Individuals with metabolic syndrome were more likely to adhere to the western dietary pattern and have a poor diet quality in comparison to metabolically healthy peers, independently of BMI and WHR. It implies that diet composition, independently, plays a pivotal role in increasing metabolic risk. Currently, in clinical practice mainly overweight or obese individuals are offered professional dietary advice, presuming that lean individuals do not require dietary modification. This may be detrimental for the latter group, in which the continuation of an unhealthy diet may escalate the abnormalities in the long-term perspective.
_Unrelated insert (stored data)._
(* ===== verification/JobsServer.v ===== *)
(** * The jobs page with the server behind it

    The page (JobsPage), the server's table of jobs (ServerJobs), and what is on
    its way between them: requests reach the server at any moment after they were
    sent, answers reach the page at any moment after that. *)
From stdpp Require Import gmap.
From S2P Require Import Prelude JsString JsNumber JsValue Transport GoString ServerSchedule ServerPosture ServerAudit ServerJobs Targets Runs Inventory Endpoints JobWizard JobSaved JobShown Ui Roles VmsPage Widgets JobsPage.

(** [sy_outcomes] has, for each request of a row, what the server answered, once
    it handled it; [sy_save] that of the wizard's save; [sy_reads], for each read
    of the list, what the server sent. *)
Record System := mkSystem {
  sy_page : JobsState;
  sy_rows : list JobRecord;
  sy_outcomes : list (option JobAnswer);
  sy_save : option JobAnswer;
  sy_reads : list (option JobsData);
}.

(** What a read finds: the jobs of the table, each encoded, in the order of the
    database; targets' names, next and last runs are whatever they are then. *)
Definition listing (ToLower : bytes → bytes) (rows : list JobRecord) (d : JobsData) : Prop :=
  ∃ order names (next : JobRecord → option jsstr) (lst : JobRecord → option JobRun),
    order ≡ₚ rows ∧ jd_jobs d = map (λ j, listed_job ToLower names (next j) (lst j) j) order.

(** An answer of a handler as the page gets it. *)
Definition answer_of {A} (refused : A + JobRefusal) (a : JobAnswer) : Prop :=
  match refused, a with inl _, JobDone => True | inr _, JobFailed _ => True | _, _ => False end.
Therefore, dietary advice should be offered to all metabolically unhealthy patients, regardless of their body mass status, with more focus on dietary quality than reducing the energy load. Remarkably, we found that the protective effect of a healthy diet was not as strong in comparison to the detrimental effect of an unhealthy diet. Perhaps, eliminating unhealthy dietary habits, rather than enforcing the healthy guidelines could be a more effective strategy in reducing the health risks.